PROBLEM DETAILS:
In full and word for word, print the data below.

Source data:

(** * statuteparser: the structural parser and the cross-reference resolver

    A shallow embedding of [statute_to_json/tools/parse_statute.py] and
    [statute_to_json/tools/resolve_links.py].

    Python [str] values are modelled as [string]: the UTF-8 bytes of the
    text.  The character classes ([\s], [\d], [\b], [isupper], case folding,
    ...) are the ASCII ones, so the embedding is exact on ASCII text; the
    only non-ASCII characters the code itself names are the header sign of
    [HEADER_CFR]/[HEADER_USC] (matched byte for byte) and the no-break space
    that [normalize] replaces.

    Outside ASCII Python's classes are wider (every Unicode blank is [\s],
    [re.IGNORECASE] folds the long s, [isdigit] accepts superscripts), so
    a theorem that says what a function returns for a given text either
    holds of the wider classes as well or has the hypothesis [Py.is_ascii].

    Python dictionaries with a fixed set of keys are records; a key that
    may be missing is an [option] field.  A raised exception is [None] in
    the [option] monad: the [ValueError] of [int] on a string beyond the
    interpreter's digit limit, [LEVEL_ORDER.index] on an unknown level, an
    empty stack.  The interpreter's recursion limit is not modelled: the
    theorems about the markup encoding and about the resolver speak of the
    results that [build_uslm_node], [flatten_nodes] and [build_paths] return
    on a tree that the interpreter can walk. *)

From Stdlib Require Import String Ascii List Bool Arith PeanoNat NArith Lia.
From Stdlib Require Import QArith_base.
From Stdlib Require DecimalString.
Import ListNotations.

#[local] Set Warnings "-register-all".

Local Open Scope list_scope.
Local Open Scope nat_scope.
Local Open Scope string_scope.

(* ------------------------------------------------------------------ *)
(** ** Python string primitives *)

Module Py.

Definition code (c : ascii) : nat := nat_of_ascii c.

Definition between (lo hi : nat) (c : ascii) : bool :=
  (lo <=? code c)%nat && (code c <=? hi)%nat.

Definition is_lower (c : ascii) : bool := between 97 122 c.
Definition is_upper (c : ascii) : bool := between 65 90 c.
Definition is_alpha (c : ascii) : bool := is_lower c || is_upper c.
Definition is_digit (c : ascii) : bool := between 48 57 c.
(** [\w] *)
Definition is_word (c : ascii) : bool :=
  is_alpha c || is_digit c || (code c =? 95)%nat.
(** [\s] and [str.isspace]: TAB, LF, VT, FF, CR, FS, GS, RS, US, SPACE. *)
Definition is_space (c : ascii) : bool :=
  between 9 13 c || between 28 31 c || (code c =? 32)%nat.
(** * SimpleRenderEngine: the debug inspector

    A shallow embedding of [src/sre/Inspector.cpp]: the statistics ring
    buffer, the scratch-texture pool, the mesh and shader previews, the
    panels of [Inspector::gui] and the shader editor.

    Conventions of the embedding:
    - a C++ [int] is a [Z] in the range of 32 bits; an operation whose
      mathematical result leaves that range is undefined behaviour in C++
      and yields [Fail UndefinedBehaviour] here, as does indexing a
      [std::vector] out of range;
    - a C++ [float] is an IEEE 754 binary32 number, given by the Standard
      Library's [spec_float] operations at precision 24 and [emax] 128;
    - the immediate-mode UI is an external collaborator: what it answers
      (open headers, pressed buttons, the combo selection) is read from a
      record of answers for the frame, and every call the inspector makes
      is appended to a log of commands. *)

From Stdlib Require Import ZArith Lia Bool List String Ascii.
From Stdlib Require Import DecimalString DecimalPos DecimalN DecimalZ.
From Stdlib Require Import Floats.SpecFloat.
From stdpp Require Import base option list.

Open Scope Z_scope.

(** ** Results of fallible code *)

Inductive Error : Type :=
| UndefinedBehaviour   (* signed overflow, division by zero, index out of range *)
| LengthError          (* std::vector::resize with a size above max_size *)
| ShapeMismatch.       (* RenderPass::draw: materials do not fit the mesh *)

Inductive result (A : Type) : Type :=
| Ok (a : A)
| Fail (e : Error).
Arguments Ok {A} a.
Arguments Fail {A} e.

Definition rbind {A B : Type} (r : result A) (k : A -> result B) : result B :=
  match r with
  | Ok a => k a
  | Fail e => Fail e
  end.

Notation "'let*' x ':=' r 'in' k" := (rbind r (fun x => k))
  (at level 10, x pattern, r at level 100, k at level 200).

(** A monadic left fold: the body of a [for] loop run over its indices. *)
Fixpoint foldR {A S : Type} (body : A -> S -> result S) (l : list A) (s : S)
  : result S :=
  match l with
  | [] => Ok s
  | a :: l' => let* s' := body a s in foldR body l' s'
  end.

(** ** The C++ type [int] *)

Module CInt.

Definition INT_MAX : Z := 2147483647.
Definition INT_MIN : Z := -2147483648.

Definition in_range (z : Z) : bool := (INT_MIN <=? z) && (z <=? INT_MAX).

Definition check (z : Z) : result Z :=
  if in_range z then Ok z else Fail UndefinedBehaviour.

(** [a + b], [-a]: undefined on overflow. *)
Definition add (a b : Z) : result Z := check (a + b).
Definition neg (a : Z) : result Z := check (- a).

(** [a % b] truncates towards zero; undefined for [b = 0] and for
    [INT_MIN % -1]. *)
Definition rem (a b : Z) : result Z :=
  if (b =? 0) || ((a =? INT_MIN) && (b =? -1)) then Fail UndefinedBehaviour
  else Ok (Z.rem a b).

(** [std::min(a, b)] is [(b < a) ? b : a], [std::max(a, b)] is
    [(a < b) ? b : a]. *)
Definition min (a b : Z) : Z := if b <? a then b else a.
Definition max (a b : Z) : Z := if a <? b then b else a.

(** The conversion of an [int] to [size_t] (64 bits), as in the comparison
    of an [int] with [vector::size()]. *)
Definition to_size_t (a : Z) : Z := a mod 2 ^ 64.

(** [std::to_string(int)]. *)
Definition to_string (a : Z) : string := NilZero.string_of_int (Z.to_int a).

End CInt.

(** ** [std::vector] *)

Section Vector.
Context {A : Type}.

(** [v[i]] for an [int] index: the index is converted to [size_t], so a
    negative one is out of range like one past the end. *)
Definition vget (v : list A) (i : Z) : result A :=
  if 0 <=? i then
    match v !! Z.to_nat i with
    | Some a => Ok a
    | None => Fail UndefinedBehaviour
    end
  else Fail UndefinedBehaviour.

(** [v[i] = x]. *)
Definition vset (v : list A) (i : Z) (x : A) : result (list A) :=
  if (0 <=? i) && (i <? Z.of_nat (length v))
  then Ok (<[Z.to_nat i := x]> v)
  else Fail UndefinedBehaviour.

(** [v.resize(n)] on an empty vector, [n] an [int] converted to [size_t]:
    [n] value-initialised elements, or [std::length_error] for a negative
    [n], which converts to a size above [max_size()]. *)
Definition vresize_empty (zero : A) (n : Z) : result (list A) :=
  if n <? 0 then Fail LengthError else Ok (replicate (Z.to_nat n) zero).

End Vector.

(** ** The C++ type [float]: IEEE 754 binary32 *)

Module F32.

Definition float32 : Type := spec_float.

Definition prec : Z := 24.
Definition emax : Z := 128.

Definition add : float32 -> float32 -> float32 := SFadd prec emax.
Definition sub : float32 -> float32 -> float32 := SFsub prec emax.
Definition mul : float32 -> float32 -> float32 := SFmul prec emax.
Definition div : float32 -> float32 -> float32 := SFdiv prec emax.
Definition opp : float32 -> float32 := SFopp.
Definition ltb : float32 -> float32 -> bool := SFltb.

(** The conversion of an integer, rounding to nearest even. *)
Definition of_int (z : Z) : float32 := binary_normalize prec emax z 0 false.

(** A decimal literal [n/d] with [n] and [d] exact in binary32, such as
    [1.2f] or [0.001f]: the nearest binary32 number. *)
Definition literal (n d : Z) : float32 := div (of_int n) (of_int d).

WRITTEN REPLY:
(** * statuteparser: the structural parser and the cross-reference resolver

    A shallow embedding of [statute_to_json/tools/parse_statute.py] and
    [statute_to_json/tools/resolve_links.py].

    Python [str] values are modelled as [string]: the UTF-8 bytes of the
    text.  The character classes ([\s], [\d], [\b], [isupper], case folding,
    ...) are the ASCII ones, so the embedding is exact on ASCII text; the
    only non-ASCII characters the code itself names are the header sign of
    [HEADER_CFR]/[HEADER_USC] (matched byte for byte) and the no-break space
    that [normalize] replaces.

    Outside ASCII Python's classes are wider (every Unicode blank is [\s],
    [re.IGNORECASE] folds the long s, [isdigit] accepts superscripts), so
    a theorem that says what a function returns for a given text either
    holds of the wider classes as well or has the hypothesis [Py.is_ascii].

    Python dictionaries with a fixed set of keys are records; a key that
    may be missing is an [option] field.  A raised exception is [None] in
    the [option] monad: the [ValueError] of [int] on a string beyond the
    interpreter's digit limit, [LEVEL_ORDER.index] on an unknown level, an
    empty stack.  The interpreter's recursion limit is not modelled: the
    theorems about the markup encoding and about the resolver speak of the
    results that [build_uslm_node], [flatten_nodes] and [build_paths] return
    on a tree that the interpreter can walk. *)

From Stdlib Require Import String Ascii List Bool Arith PeanoNat NArith Lia.
From Stdlib Require Import QArith_base.
From Stdlib Require DecimalString.
Import ListNotations.

#[local] Set Warnings "-register-all".

Local Open Scope list_scope.
Local Open Scope nat_scope.
Local Open Scope string_scope.

(* ------------------------------------------------------------------ *)
(** ** Python string primitives *)

Module Py.

Definition code (c : ascii) : nat := nat_of_ascii c.

Definition between (lo hi : nat) (c : ascii) : bool :=
  (lo <=? code c)%nat && (code c <=? hi)%nat.

Definition is_lower (c : ascii) : bool := between 97 122 c.
Definition is_upper (c : ascii) : bool := between 65 90 c.
Definition is_alpha (c : ascii) : bool := is_lower c || is_upper c.
Definition is_digit (c : ascii) : bool := between 48 57 c.
(** [\w] *)
Definition is_word (c : ascii) : bool :=
  is_alpha c || is_digit c || (code c =? 95)%nat.
(** [\s] and [str.isspace]: TAB, LF, VT, FF, CR, FS, GS, RS, US, SPACE. *)
Definition is_space (c : ascii) : bool :=
  between 9 13 c || between 28 31 c || (code c =? 32)%nat.
(** * SimpleRenderEngine: the debug inspector

    A shallow embedding of [src/sre/Inspector.cpp]: the statistics ring
    buffer, the scratch-texture pool, the mesh and shader previews, the
    panels of [Inspector::gui] and the shader editor.

    Conventions of the embedding:
    - a C++ [int] is a [Z] in the range of 32 bits; an operation whose
      mathematical result leaves that range is undefined behaviour in C++
      and yields [Fail UndefinedBehaviour] here, as does indexing a
      [std::vector] out of range;
    - a C++ [float] is an IEEE 754 binary32 number, given by the Standard
      Library's [spec_float] operations at precision 24 and [emax] 128;
    - the immediate-mode UI is an external collaborator: what it answers
      (open headers, pressed buttons, the combo selection) is read from a
      record of answers for the frame, and every call the inspector makes
      is appended to a log of commands. *)

From Stdlib Require Import ZArith Lia Bool List String Ascii.
From Stdlib Require Import DecimalString DecimalPos DecimalN DecimalZ.
From Stdlib Require Import Floats.SpecFloat.
From stdpp Require Import base option list.

Open Scope Z_scope.

(** ** Results of fallible code *)

Inductive Error : Type :=
| UndefinedBehaviour   (* signed overflow, division by zero, index out of range *)
| LengthError          (* std::vector::resize with a size above max_size *)
| ShapeMismatch.       (* RenderPass::draw: materials do not fit the mesh *)

Inductive result (A : Type) : Type :=
| Ok (a : A)
| Fail (e : Error).
Arguments Ok {A} a.
Arguments Fail {A} e.

Definition rbind {A B : Type} (r : result A) (k : A -> result B) : result B :=
  match r with
  | Ok a => k a
  | Fail e => Fail e
  end.

Notation "'let*' x ':=' r 'in' k" := (rbind r (fun x => k))
  (at level 10, x pattern, r at level 100, k at level 200).

(** A monadic left fold: the body of a [for] loop run over its indices. *)
Fixpoint foldR {A S : Type} (body : A -> S -> result S) (l : list A) (s : S)
  : result S :=
  match l with
  | [] => Ok s
  | a :: l' => let* s' := body a s in foldR body l' s'
  end.

(** ** The C++ type [int] *)

Module CInt.

Definition INT_MAX : Z := 2147483647.
Definition INT_MIN : Z := -2147483648.

Definition in_range (z : Z) : bool := (INT_MIN <=? z) && (z <=? INT_MAX).

Definition check (z : Z) : result Z :=
  if in_range z then Ok z else Fail UndefinedBehaviour.

(** [a + b], [-a]: undefined on overflow. *)
Definition add (a b : Z) : result Z := check (a + b).
Definition neg (a : Z) : result Z := check (- a).

(** [a % b] truncates towards zero; undefined for [b = 0] and for
    [INT_MIN % -1]. *)
Definition rem (a b : Z) : result Z :=
  if (b =? 0) || ((a =? INT_MIN) && (b =? -1)) then Fail UndefinedBehaviour
  else Ok (Z.rem a b).

(** [std::min(a, b)] is [(b < a) ? b : a], [std::max(a, b)] is
    [(a < b) ? b : a]. *)
Definition min (a b : Z) : Z := if b <? a then b else a.
Definition max (a b : Z) : Z := if a <? b then b else a.

(** The conversion of an [int] to [size_t] (64 bits), as in the comparison
    of an [int] with [vector::size()]. *)
Definition to_size_t (a : Z) : Z := a mod 2 ^ 64.

(** [std::to_string(int)]. *)
Definition to_string (a : Z) : string := NilZero.string_of_int (Z.to_int a).

End CInt.

(** ** [std::vector] *)

Section Vector.
Context {A : Type}.

(** [v[i]] for an [int] index: the index is converted to [size_t], so a
    negative one is out of range like one past the end. *)
Definition vget (v : list A) (i : Z) : result A :=
  if 0 <=? i then
    match v !! Z.to_nat i with
    | Some a => Ok a
    | None => Fail UndefinedBehaviour
    end
  else Fail UndefinedBehaviour.

(** [v[i] = x]. *)
Definition vset (v : list A) (i : Z) (x : A) : result (list A) :=
  if (0 <=? i) && (i <? Z.of_nat (length v))
  then Ok (<[Z.to_nat i := x]> v)
  else Fail UndefinedBehaviour.

(** [v.resize(n)] on an empty vector, [n] an [int] converted to [size_t]:
    [n] value-initialised elements, or [std::length_error] for a negative
    [n], which converts to a size above [max_size()]. *)
Definition vresize_empty (zero : A) (n : Z) : result (list A) :=
  if n <? 0 then Fail LengthError else Ok (replicate (Z.to_nat n) zero).

End Vector.

(** ** The C++ type [float]: IEEE 754 binary32 *)

Module F32.

Definition float32 : Type := spec_float.

Definition prec : Z := 24.
Definition emax : Z := 128.

Definition add : float32 -> float32 -> float32 := SFadd prec emax.
Definition sub : float32 -> float32 -> float32 := SFsub prec emax.
Definition mul : float32 -> float32 -> float32 := SFmul prec emax.
Definition div : float32 -> float32 -> float32 := SFdiv prec emax.
Definition opp : float32 -> float32 := SFopp.
Definition ltb : float32 -> float32 -> bool := SFltb.

(** The conversion of an integer, rounding to nearest even. *)
Definition of_int (z : Z) : float32 := binary_normalize prec emax z 0 false.

(** A decimal literal [n/d] with [n] and [d] exact in binary32, such as
    [1.2f] or [0.001f]: the nearest binary32 number. *)
Definition literal (n d : Z) : float32 := div (of_int n) (of_int d).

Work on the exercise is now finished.